COVID and the housing market | Page 364 | GTAMotorcycle.com

COVID and the housing market

I just want a Bungalow :cry:
There's one that's going to go up for sale in my neighbourhood....quick and dirty flip, but a nice bungalow that was owned by a 90 year old grandma until she passed away 6 month ago.
 
Come live near me. Bungalows are available, a decent size and aren't tragically different in price to splits in south GTA. Also much closer to fun roads and no traffic before a corner.
Barrie right? That's gonna be a hard sell on the wife, she hates commuting.
 
CVH isn't that far (especially if she can have hours that don't align with normal office hours eg 7-3). Or switch to a closer hospital.
You have a good memory :)

If we get up to looking that way I'll make sure we 'run' into you in a bar or something and watch you go to work on convincing her. :LOL:
 
I like beer , hate Barrie and have friends at CVH . I’ll come watch .

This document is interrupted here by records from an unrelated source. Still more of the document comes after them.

(** * nasaapp-backend: the bee-map grid sampling and scoring pipeline

    A shallow embedding of [src/server.js] (the basic variant: one batched
    temperature request, every grid point returned) and of
    [src/unnamed/part_000] (the extended variant: one temperature request
    per point with a fallback, GLOBE observations, filtering).

    JavaScript numbers are IEEE 754 binary64 values; they are modelled by
    Rocq's primitive floats, whose operations are the same correctly
    rounded binary64 operations. Numeric literals are read to the nearest
    double, as the JavaScript parser does. *)

From Stdlib Require Import String ZArith List Bool Lia Floats.
Import ListNotations.

Set Warnings "-inexact-float,-abstract-large-number".
Local Open Scope float_scope.

(** ** JavaScript values that reach the pipeline *)

Module JS.

(** A temperature slot holds a number, [null] (JSON null) or [undefined]
    (a missing property, or an array read past the end). *)
Inductive value : Type :=
| Undefined
| Null
| Num (x : float).

(** [ToBoolean]: [undefined], [null], [+0], [-0] and [NaN] are falsy. *)
Definition truthy (v : value) : bool :=
  match v with
  | Undefined | Null => false
  | Num x => negb ((x =? 0) || is_nan x)
  end.

(** [a || b] on values. *)
Definition or_else (a b : value) : value := if truthy a then a else b.

(** [a >= b], [a > b] on numbers: false as soon as a side is NaN. *)
Definition geb (a b : float) : bool := b <=? a.
Definition gtb (a b : float) : bool := b <? a.

(** A loop counter held in a double; exact below 2^53, far above any
    resolution a grid can have. *)
Definition of_nat (n : nat) : float := of_uint63 (Uint63.of_Z (Z.of_nat n)).

End JS.

Notation "x >=? y" := (JS.geb x y) (at level 70, no associativity) : float_scope.
Notation "x >? y" := (JS.gtb x y) (at level 70, no associativity) : float_scope.

(** ** The wall clock

    [new Date()] reads the system clock; [getMonth] is its month in local
    time, 0 = January .. 11 = December. *)

Record Date : Type := mkDate {
  getFullYear : Z;
  getMonth : Z;
  getDate : Z
}.

(** ** Suitability scorer: [calcularPontuacaoAbelha]

    The two variants differ only in the spelling of the null test
    ([=== null || === undefined] against [== null]), which agree on every
    value. The first argument is the instant at which [new Date()] is
    evaluated inside the function. *)

Definition calcularPontuacaoAbelha
  (now : Date) (temperature : JS.value) (hasVegetation : bool)
  (latitude : float) : float :=
  match temperature with
  | JS.Null | JS.Undefined => 0
  | JS.Num temperature =>
    let vegetationScore := if hasVegetation then 1.0 else 0.05 in
    let tempScore :=
      if (temperature >=? 20) && (temperature <=? 32) then 1.0
      else if (temperature >? 15) && (temperature <? 38) then 0.5
      else 0 in
    let currentMonth := getMonth now in
    let isNorthernHemisphere := latitude >? 0 in
    let seasonalityScore :=
      if isNorthernHemisphere then
        if ((currentMonth >=? 2) && (currentMonth <=? 7))%Z then 1.0
        else if ((currentMonth =? 8) || (currentMonth =? 9))%Z then 0.5
        else 0.1
      else
        if ((currentMonth >=? 8) || (currentMonth <=? 1))%Z then 1.0
        else if ((currentMonth =? 2) || (currentMonth =? 3))%Z then 0.5
        else 0.1 in
    vegetationScore * tempScore * seasonalityScore
  end.

(** *** The scorer as the specification words it *)

Module ScoreSpec.

Definition vegetationFactor (hasVegetation : bool) : float :=
  if hasVegetation then 1.0 else 0.05.

Definition in_closed (lo hi t : float) : bool := (lo <=? t) && (t <=? hi).
Definition in_open (lo hi t : float) : bool := (lo <? t) && (t <? hi).

Definition temperatureFactor (t : float) : float :=
  if in_closed 20 32 t then 1.0
  else if in_open 15 38 t && negb (in_closed 20 32 t) then 0.5
  else 0.0.

Definition northern (latitude : float) : bool := 0 <? latitude.

Definition northTable (m : Z) : float :=
  if ((2 <=? m) && (m <=? 7))%Z then 1.0
  else if ((m =? 8) || (m =? 9))%Z then 0.5
  else 0.1.

Definition southTable (m : Z) : float :=
  if ((8 <=? m) || (m <=? 1))%Z then 1.0
  else if ((m =? 2) || (m =? 3))%Z then 0.5
  else 0.1.

Definition seasonalityFactor (m : Z) (latitude : float) : float :=
  if northern latitude then northTable m else southTable m.

Definition score (m : Z) (t : JS.value) (v : bool) (latitude : float) : float :=
  match t with
  | JS.Num t => vegetationFactor v * temperatureFactor t * seasonalityFactor m latitude
  | _ => 0.0
  end.

Definition in_unit (w : float) : bool := (0 <=? w) && (w <=? 1).

End ScoreSpec.

(** ** Decimal rendering: [Number.prototype.toFixed] and [parseFloat]

    [x.toFixed(d)] is a string; only its numeric content is modelled. For a
    finite [x] below 1e21 in magnitude it is the sign and the integer [n]
    with [n / 10^d] closest to [|x|], the larger [n] on a tie. *)

Inductive Numeral : Type :=
| NaNStr
| InfinityStr (negative : bool)
| Fixed (negative : bool) (n : Z) (digits : nat)
| Plain (x : float).

(** [floor (m * 2^e * 10^d + 1/2)] in exact integer arithmetic. *)
Definition round_half_up (m : positive) (e : Z) (d : nat) : Z :=
  let scaled := (Zpos m * 10 ^ Z.of_nat d)%Z in
  if (0 <=? e)%Z then (scaled * 2 ^ e)%Z
  else ((2 * scaled + 2 ^ (- e)) / 2 ^ (- e + 1))%Z.

Definition toFixed (d : nat) (x : float) : Numeral :=
  match Prim2SF x with
  | S754_nan => NaNStr
  | S754_infinity s => InfinityStr s
  | S754_zero _ => Fixed false 0 d
  | S754_finite s m e =>
    if abs x <? 1e21 then Fixed s (round_half_up m e d) d else Plain x
  end.

Definition of_Z (n : Z) : float := of_uint63 (Uint63.of_Z n).

(** [parseFloat] of a rendered numeral: the double nearest to the decimal,
    which for [n] below 2^53 is the correctly rounded quotient. The
    handlers parse back only a weight rendered to three decimals, where [n]
    is at most 1000. *)
Definition parseFloat (s : Numeral) : float :=
  match s with
  | NaNStr => nan
  | InfinityStr false => infinity
  | InfinityStr true => neg_infinity
  | Fixed negative n d =>
    let q := of_Z n / of_Z (10 ^ Z.of_nat d) in
    if negative then - q else q
  | Plain x => x
  end.

(** ** Geometry *)

Record GridPoint : Type := mkPoint { lat : float; lon : float }.

Record BoundingBox : Type := mkBox {
  south : float; west : float; north : float; east : float
}.

(** A polygon is an array of [[lon, lat]] pairs. *)
Definition Polygon : Type := list (float * float).

(** Lines 56-60 of [server.js], 94-98 of the extended variant, with the
    constant [buffer] as a parameter. *)
Definition boundingBox (lat lon buffer : float) : BoundingBox :=
  {| south := lat - buffer; west := lon - buffer;
     north := lat + buffer; east := lon + buffer |}.

(** [for (let i = 0; i < n; i++) body]: the state after the loop. *)
Definition for_upto {S : Type} (n : nat) (body : nat -> S -> S) (s : S) : S :=
  fold_left (fun acc i => body i acc) (seq 0 n) s.

(** [a.push(x)] *)
Definition push {A : Type} (a : list A) (x : A) : list A := a ++ [x].
Lemma parse_line_fits a line l : parse_line a line = Ok l -> fits l.
Proof.
  unfold parse_line. destruct (first_match classes line) as [[cls groups]|].
  - apply new_line_fits.
  - discriminate.
Qed.

Lemma parse_loop_fits lines : forall n a ls e,
  parse_loop n a lines = (ls, e) -> Forall fits ls.
Proof.
  induction lines as [|line lines IH]; intros n a ls e H; cbn [parse_loop] in H.
  - injection H as <- <-. constructor.
  - destruct (parse_line a line) as [l|e0] eqn:E.
    + destruct (parse_loop (S n) (a + produced_bytes_padded_num l) lines)
        as [ls' e'] eqn:E'.
      injection H as <- <-. constructor.
      * eapply parse_line_fits, E.
      * eapply IH, E'.
    + injection H as <- <-. constructor.
Qed.

Lemma produce_bytes_padded_fits l :
  fits l -> produce_bytes_padded l = Ok (padded_words l).
Proof.
  unfold fits, produce_bytes_padded, padded_words. intros H.
  destruct (Z.ltb_spec (produced_bytes_padded_num l)
              (Z.of_nat (length (produced_bytes l)))); [lia | reflexivity].
Qed.

(** The labels among the words of a line are those of its arguments. *)
Lemma elem_of_padded_words name l :
  WLabel name ∈ padded_words l <-> WLabel name ∈ produced_bytes l.
Proof.
  unfold padded_words. rewrite elem_of_app. split; [|auto].
  intros [H|H]; [exact H|]. apply elem_of_replicate in H as [H _]. discriminate.
Qed.

(** [resolve] over the words of one line: either every label is bound and
    the words come out resolved, or the first unbound label is the key of a
    [KeyError]. *)
Lemma mapM_resolve labels ws :
  (exists ws', mapM (resolve labels) ws = Ok ws' /\
     forall name, WLabel name ∈ ws -> is_Some (labels !! name)) \/
  (exists name, mapM (resolve labels) ws = Raise (KeyError name) /\
     WLabel name ∈ ws /\ labels !! name = None).
Proof.
  induction ws as [|w ws IH].
  - left. exists []. split; [reflexivity|]. intros name H. inversion H.
  - change (mapM (resolve labels) (w :: ws))
      with (y ← resolve labels w; k ← mapM (resolve labels) ws; Ok (y :: k)).
    destruct w as [i|v|v|name0]; cbn [resolve mbind result_bind].
    1-3: destruct IH as [(ws' & -> & Hall)|(name & -> & Hin & Hnone)];
      [left; eexists; split; [reflexivity|];
       intros name Hin; apply elem_of_cons in Hin as [?|?]; [discriminate|auto]
      |right; exists name; repeat split; [right; assumption | assumption]].
    destruct (labels !! name0) as [a|] eqn:E; cbn [mbind result_bind].
    + destruct IH as [(ws' & -> & Hall)|(name & -> & Hin & Hnone)].
      * left. eexists; split; [reflexivity|]. intros name Hin.
        apply elem_of_cons in Hin as [[= ->]|?]; [rewrite E; eauto | auto].
      * right. exists name. repeat split; [right; assumption | assumption].
    + right. exists name0. repeat split; [left | exact E].
Qed.
(** The centers expected on a chain of [N] locations when the locations
    from [p] on are uncovered: one in the middle of every full window of
    [2X + 1] locations, then, if locations remain, the first node that
    reaches the last location. *)
Fixpoint chain_centers_from (n : nat) (N X p : Z) : list Z :=
  match n with
  | O => []
  | S n' =>
      if decide (N < p) then []
      else if decide (p + 2 * X <= N)
           then (p + X) :: chain_centers_from n' N X (p + (2 * X + 1))
           else [Z.max 1 (N - X)]
  end.

Definition chain_centers_expected (N X : Z) : list Z :=
  chain_centers_from (Z.to_nat N) N X 1.

(** [walk a s x n]: [x] is joined to [s] by [n] edges of the adjacency
    [a], each step going from a node to one of its neighbours. *)
Inductive walk (a : gmap Z (list Z)) (s : Z) : Z → nat → Prop :=
| walk_here : walk a s s 0
| walk_on v w n : walk a s v n → w ∈ adj_of a v → walk a s w (S n).

(** The search from [s] after the round at level [k]: what is seen is
    joined to [s] by that many edges, everything within [k] edges is seen
    at no more than its number of edges, and the frontier is what was
    seen at level [k]. *)
Definition bfs_front (a : gmap Z (list Z)) (s : Z) (k : Z)
    (seen : gmap Z Z) (F : list Z) : Prop :=
  (∀ x d, seen !! x = Some d → 0 <= d <= k ∧ walk a s x (Z.to_nat d)) ∧
  (∀ x (n : nat), walk a s x n → Z.of_nat n <= k →
     ∃ d, seen !! x = Some d ∧ d <= Z.of_nat n) ∧
  (∀ x, x ∈ F ↔ seen !! x = Some k).

(** An undirected graph as networkx keeps it: well formed, and every
    edge is recorded at both of its ends. *)
Definition undirected (G : Graph) : Prop :=
  wf_graph G ∧ ∀ u v, v ∈ adj_of (adj G) u → u ∈ adj_of (adj G) v.

(** ** The drawing stage of the handler *)





Definition color_palette : list string :=
  ["#e74c3c"; "#27ae60"; "#9b59b6"; "#f39c12"; "#16a085"; "#d35400"; "#2980b9"].

(** The color of uncovered nodes. *)
Definition blue : string := "#3498db".

(** The [k]-th value (from 0) of [next(color_cycle)], where
    [color_cycle = itertools.cycle(color_palette)]. *)
Definition next_color (k : nat) : string :=
  color_palette !!! (k `mod` length color_palette)%nat.

(** The state of the loop of lines 185-189: how many colors were drawn
    from the cycle, [center_colors] and [node_colors]. *)
Record painting : Type := mkPainting {
  drawn : nat;
  center_colors : gmap Z string;
  node_colors : gmap Z string
}.

(** [for node in l: node_colors[node] = color] *)
Definition paint_nodes (color : string) (l : list Z) (nc : gmap Z string)
    : gmap Z string :=
  foldl (λ nc node, <[node := color]> nc) nc l.

(** The body of [for c in centers] at line 185.  Looking up
    [center_coverage_map[c]] raises [KeyError] for a missing key, [None]
    included. *)
Definition paint_center (ccm : gmap Z (list Z)) (st : painting) (c : option Z)
    : res painting :=
  let color := next_color (drawn st) in
  match c with
  | None => Raise KeyError
  | Some c =>
      match ccm !! c with
      | None => Raise KeyError
      | Some l =>
          Ok (mkPainting (S (drawn st)) (<[c := color]> (center_colors st))
                (paint_nodes color l (node_colors st)))
      end
  end.

(** Lines 181-193 and the list [[node_colors[n] for n in G.nodes()]] of
    line 200. *)
Definition colouring (G : Graph) (centers : list (option Z))
    (ccm : gmap Z (list Z)) (uncovered : gset Z)
    : res (painting * list string) :=
  st ← for_each (paint_center ccm) centers (mkPainting 0 ∅ ∅);
  let nc := paint_nodes blue (elements uncovered) (node_colors st) in
  cols ← for_each (λ acc n, match nc !! n with
                            | Some col => Ok (acc ++ [col])
                            | None => Raise KeyError
                            end) (nodes G) [];
  Ok (mkPainting (drawn st) (center_colors st) nc, cols).

(** The summary for the populations 1, 2, 3, 4 with radius 1. *)
Definition summary_of_four : PlacementResult :=
  mkResult [Some 2; Some 3] (<[3 := [2; 3; 4]]> {[2 := [1; 2; 3]]})
    (list_to_set [1; 2; 3; 4]) ∅ 10 10 (inject_Z 10 / inject_Z 10 * 100)%Q.
(** Receiving [rs] one by one while the batch stays below [batchSize]. *)
Lemma recv_below (cfg : Config) (rs : list Step) :
  forall w bs buf c q,
    world_inv cfg w -> w_crashed w = None -> w_worker w = WLoop bs buf ->
    w_buffer w = Some c -> ch_queue c = rs ++ q ->
    Z.of_nat (length (slice_read (w_heap w) buf ++ rs)) < bs ->
    exists w' buf',
      run w (replicate (length rs) ARecv) = Some w' /\ world_inv cfg w' /\
      w_crashed w' = None /\
      w_buffer w' = Some {| ch_cap := ch_cap c; ch_queue := q;
                            ch_closed := ch_closed c |} /\
      w_db w' = w_db w /\ w_events w' = w_events w /\
      w_worker w' = WLoop bs buf' /\
      slice_read (w_heap w') buf' = slice_read (w_heap w) buf ++ rs /\
      w_tasks w' = w_tasks w.
Proof.
  induction rs as [| r rs IH]; intros w bs buf c q Hinv Hlive Hw Hc Hq Hlt.
  - exists w, buf. cbn [length replicate run]. rewrite app_nil_r.
    do 3 (split; [done |]).
    split; [rewrite Hc; destruct c; simpl in Hq; by subst |].
    by do 4 (split; [done |]).
  - destruct (recv_record cfg w bs buf c r (rs ++ q) Hinv Hlive Hw Hc Hq)
      as (w1 & buf1 & Hstep & Hinv1 & Hlive1 & Hc1 & Hdb1 & Hev1 & Hw1 & Hcase).
    cbn zeta in Hcase. rewrite !length_app in Hlt, Hcase. cbn [length] in Hlt, Hcase.
    destruct (Z.geb_spec (Z.of_nat (length (slice_read (w_heap w) buf) + 1)) bs)
      as [Hge | _]; [lia |].
    destruct Hcase as [Hread1 Htasks1].
    destruct (IH w1 bs buf1 _ q Hinv1 Hlive1 Hw1 Hc1 eq_refl)
      as (w' & buf' & Hrun & Hinv' & Hlive' & Hc' & Hdb' & Hev' & Hw' & Hread' & Ht').
    { rewrite Hread1, !length_app. cbn [length]. lia. }
    exists w', buf'. cbn [length replicate run]. rewrite Hstep.
    split; [exact Hrun |]. split; [done |]. split; [done |].
    split; [exact Hc' |]. split; [congruence |]. split; [congruence |].
    split; [done |]. split; [| congruence].
    rewrite Hread', Hread1, <- app_assoc. done.
Qed.

Lemma run_app (sched1 sched2 : list Action) :
  forall w, run w (sched1 ++ sched2)
            = match run w sched1 with
              | Some w1 => run w1 sched2
              | None => None
              end.
Proof.
  induction sched1 as [| a sched1 IH]; intros w; simpl; [done |].
  destruct (step w a); [apply IH | done].
Qed.
(** ** Header selection: one valid header among rejected ones *)

(** X8: outside a [multipart/report] message, when exactly one header
    parses without error and passes the allow-list and every other header
    is rejected, selection returns that header, wherever it stands among
    the others. *)
Theorem selection_single_survivor ver msg FromList hs1 h hs2 r :
  content_type msg <> lit "multipart/report" ->
  autocrypt_headers msg = hs1 ++ h :: hs2 ->
  survives ver FromList h r ->
  Forall (fun h' => exists r', rejected ver FromList h' r') hs1 ->
  Forall (fun h' => exists r', rejected ver FromList h' r') hs2 ->
  parse_one_ac_header_from_msg ver msg FromList = Ret r.
Proof.
  intros Hct Hhs (Hp & He & Hf) H1 H2.
  unfold parse_one_ac_header_from_msg.
  apply str_eqb_neq in Hct. rewrite Hct, Hhs, collect_app.
  destruct (collect_none_survive ver FromList hs1 [] [] H1) as (rs1 & _ & ->).
  cbn [collect_ac_headers app]. rewrite Hp, (error_none_not_truthy r He), Hf.
  cbn [negb andb].
  destruct (collect_none_survive ver FromList hs2 [r] rs1 H2) as (rs2 & _ & ->).
  reflexivity.
Qed.

Lemma selection_single_survivor_witness :
  exists r,
    parse_one_ac_header_from_msg PY3
      (example_message "2020-03-03"
         [lit "foo=bar"; lit "addr=a@b.org; keydata=QUJD";
          lit "addr=c@d.org; keydata=QUJE"])
      (Some [lit "a@b.org"]) = Ret r
    /\ addr r = Some (lit "a@b.org").
Proof.
  eexists. split.
  - apply (selection_single_survivor PY3 _ (Some [lit "a@b.org"])
             [lit "foo=bar"] (lit "addr=a@b.org; keydata=QUJD")
             [lit "addr=c@d.org; keydata=QUJE"]).
    + vm_compute. discriminate.
    + reflexivity.
    + split; [vm_compute; reflexivity|]. split; vm_compute; reflexivity.
    + repeat constructor. eexists. split; [vm_compute; reflexivity|].
      left. vm_compute. reflexivity.
    + repeat constructor. eexists. split; [vm_compute; reflexivity|].
      right. vm_compute. reflexivity.
  - reflexivity.
Defined.
(** C3.  The add-to-list resolution on a query without the separator: a
    row counts as a match iff its model starts with [q] or its description
    contains [q], case-insensitively and literally.  So a row whose model
    contains [q] but does not start with it, and whose description does
    not contain [q], is kept by the live filter and is no match here. *)
Theorem add_resolution_prefix (q : str) (r : StockRecord) :
  str_in SEP q = false ->
  exists v, hits_mask q r = Some v
    /\ (v = true <-> ci_prefix q (model r)
                     \/ ci_contains q (material_description r))
    /\ (ci_contains q (model r) -> ~ ci_prefix q (model r) ->
        ~ ci_contains q (material_description r) ->
        filter_mask q r = Some true /\ v = false).
Proof.
  intros E. unfold hits_mask, filter_mask. rewrite E.
  destruct (str_match_caret_escape q (model r)) as [vp [Ep Hp]].
  destruct (str_contains_escape q (model r)) as [vm [Em Hm]].
  destruct (str_contains_escape q (material_description r)) as [vd [Ed Hd]].
  rewrite Ep, Em, Ed. cbn [or_mask]. eexists. split; [reflexivity |]. split.
  - rewrite orb_true_iff, Hp, Hd. reflexivity.
  - intros Cm Np Nd. split.
    + apply Hm in Cm. rewrite Cm. reflexivity.
    + destruct vp; [exfalso; apply Np, Hp; reflexivity |].
      destruct vd; [exfalso; apply Nd, Hd; reflexivity |]. reflexivity.
Qed.

Lemma add_resolution_prefix_witness :
  exists v, hits_mask (lit "100") Examples.blade = Some v
    /\ (v = true <-> ci_prefix (lit "100") (model Examples.blade)
                     \/ ci_contains (lit "100")
                          (material_description Examples.blade))
    /\ (ci_contains (lit "100") (model Examples.blade) ->
        ~ ci_prefix (lit "100") (model Examples.blade) ->
        ~ ci_contains (lit "100") (material_description Examples.blade) ->
        filter_mask (lit "100") Examples.blade = Some true /\ v = false).
Proof. exact (add_resolution_prefix (lit "100") Examples.blade eq_refl). Defined.

(** The row the two policies disagree on, evaluated. *)
Example prefix_policy_disagrees :
  filter_mask (lit "100") Examples.blade = Some true
  /\ hits_mask (lit "100") Examples.blade = Some false.
Proof. split; reflexivity. Qed.

(** With the separator the two masks are the same one. *)
Lemma hits_mask_with_separator (q : str) (r : StockRecord) :
  str_in SEP q = true -> hits_mask q r = filter_mask q r.
Proof. intros E. unfold hits_mask, filter_mask. rewrite E. reflexivity. Qed.

(** Both masks always have a verdict, so the selections are defined. *)
Lemma both_parts_total (q : str) (r : StockRecord) :
  str_in SEP q = true -> exists v, both_parts q r = Some v.
Proof.
  intros E. destruct (split1_in SEP q E) as [a [b [S _]]].
  destruct (both_parts_spec q a b r S) as [v [H _]]. eauto.
Qed.

Lemma hits_mask_total (q : str) (r : StockRecord) :
  exists v, hits_mask q r = Some v.
Proof.
  unfold hits_mask. destruct (str_in SEP q) eqn:E.
  - apply both_parts_total. exact E.
  - destruct (str_match_caret_escape q (model r)) as [vp [-> _]].
    destruct (str_contains_escape q (material_description r)) as [vd [-> _]].
    cbn. eauto.
Qed.
(** * Polar backend: checkout, license keys, webhook fan-out, order amounts

    A shallow embedding of the service layer of the Polar server
    ([server/polar/checkout/service.py], [server/polar/license_key/service.py],
    [server/polar/webhook/service.py], [server/polar/auth/service.py])
    together with the properties the specification states about it.

    Python objects that the services mutate in place are modelled by
    explicit state passing: a service method is a function from the state
    it mutates to an outcome and the state it leaves behind.  An exception
    does not roll anything back: the state returned next to [Raise] is the
    state at the point of the [raise]. *)

From stdpp Require Import base option list gmap strings.
From Stdlib Require Import ZArith Lia.

Local Open Scope string_scope.
Local Open Scope list_scope.
Local Open Scope Z_scope.

(** ** Outcomes and the state-and-exception monad *)

Inductive result (E A : Type) : Type :=
| Ok (a : A)
| Raise (e : E).
Arguments Ok {E A} a.
Arguments Raise {E A} e.

Definition M (S E A : Type) : Type := S -> result E A * S.

Definition ret {S E A} (a : A) : M S E A := fun s => (Ok a, s).

Definition raise {S E A} (e : E) : M S E A := fun s => (Raise e, s).

Definition bind {S E A B} (c : M S E A) (k : A -> M S E B) : M S E B :=
  fun s =>
    match c s with
    | (Ok a, s') => k a s'
    | (Raise e, s') => (Raise e, s')
    end.

Definition get {S E} : M S E S := fun s => (Ok s, s).

Definition modify {S E} (f : S -> S) : M S E unit := fun s => (Ok tt, f s).

Definition when {S E} (b : bool) (c : M S E unit) : M S E unit :=
  if b then c else ret tt.

(** Run a computation on the first component of a pair of states. *)
Definition on_fst {S T E A} (c : M S E A) : M (S * T) E A :=
  fun st => let '(r, s') := c (fst st) in (r, (s', snd st)).

Declare Scope py_scope.
Delimit Scope py_scope with py.
Notation "'let*' x ':=' c 'in' k" := (bind c (fun x => k))
  (at level 10, x name, c at level 100, k at level 200) : py_scope.
Notation "c '>>' k" := (bind c (fun _ => k))
  (at level 90, right associativity) : py_scope.
Local Open Scope py_scope.

(** Identifiers (UUIDs) and timestamps are numbers. *)
Abbreviation UUID := N (only parsing).
Abbreviation Time := Z (only parsing).

(** A pydantic field read through [model_dump(exclude_unset=True)]: either
    the request did not carry it, or it carries a value (possibly [None]). *)
Inductive Field (A : Type) : Type :=
| Unset
| Set_ (a : A).
Arguments Unset {A}.
Arguments Set_ {A} a.

(** ** Checkout service *)

Module Checkout.

(** [polar.models.checkout.CheckoutStatus]; the source names [confirmed]
    and [succeeded], the other members are the specification's. *)
Inductive CheckoutStatus : Type :=
| open | confirmed | succeeded | expired | failed.

Global Instance CheckoutStatus_eq_dec : EqDecision CheckoutStatus.
Proof. solve_decision. Defined.

Inductive PaymentProcessor : Type :=
| stripe
| other_processor.

Global Instance PaymentProcessor_eq_dec : EqDecision PaymentProcessor.
Proof. solve_decision. Defined.

Record Address : Type := { country : string }.

Record Product : Type := {
  product_id : UUID;
  organization_id : UUID;
  product_is_archived : bool
}.

(** The three price classes the service dispatches on with [isinstance]. *)
Inductive PriceKind : Type :=
| ProductPriceFixed (price_amount : Z) (price_currency : string)
| ProductPriceCustom (price_currency : string)
| ProductPriceFree.

Record ProductPrice : Type := {
  price_id : UUID;
  price_product : Product;
  is_archived : bool;
  is_recurring : bool;
  stripe_price_id : string;
  price_kind : PriceKind
}.

Definition is_custom (p : ProductPrice) : bool :=
  match price_kind p with ProductPriceCustom _ => true | _ => false end.

Record Checkout : Type := {
  id : UUID;
  status : CheckoutStatus;
  amount : option Z;
  currency : option string;
  product : Product;
  product_price : ProductPrice;
  customer_name : option string;
  customer_email : option string;
  customer_billing_address : option Address;
  user_metadata : gmap string string;
  payment_processor : PaymentProcessor;
  payment_processor_metadata : gmap string string
}.

(** Attribute assignments [checkout.attr = value]. *)
Definition set_status v c := {|
  id := id c; status := v; amount := amount c; currency := currency c;
  product := product c; product_price := product_price c;
  customer_name := customer_name c; customer_email := customer_email c;
  customer_billing_address := customer_billing_address c;
  user_metadata := user_metadata c;
  payment_processor := payment_processor c;
  payment_processor_metadata := payment_processor_metadata c |}.

Definition set_amount v c := {|
  id := id c; status := status c; amount := v; currency := currency c;
  product := product c; product_price := product_price c;
  customer_name := customer_name c; customer_email := customer_email c;
  customer_billing_address := customer_billing_address c;
  user_metadata := user_metadata c;
  payment_processor := payment_processor c;
  payment_processor_metadata := payment_processor_metadata c |}.

Definition set_currency v c := {|
  id := id c; status := status c; amount := amount c; currency := v;
  product := product c; product_price := product_price c;
  customer_name := customer_name c; customer_email := customer_email c;
  customer_billing_address := customer_billing_address c;
  user_metadata := user_metadata c;
  payment_processor := payment_processor c;
  payment_processor_metadata := payment_processor_metadata c |}.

House across the street just listed for 2.3 m , it’s a nice but not extraordinary place . Talking with owner he says getting the equity out now , moving to his cottage . I mentioned with pricing you may never be able to come back , he said ‘ why would I ever come back to the GTA ? ‘ , can’t argue against that .


Sent from my iPhone using GTAMotorcycle.com
 
We looked at places before near a highway. Never ever again. My parents are about 800-1000m from the 427 and you can hear that hum and it never ceases.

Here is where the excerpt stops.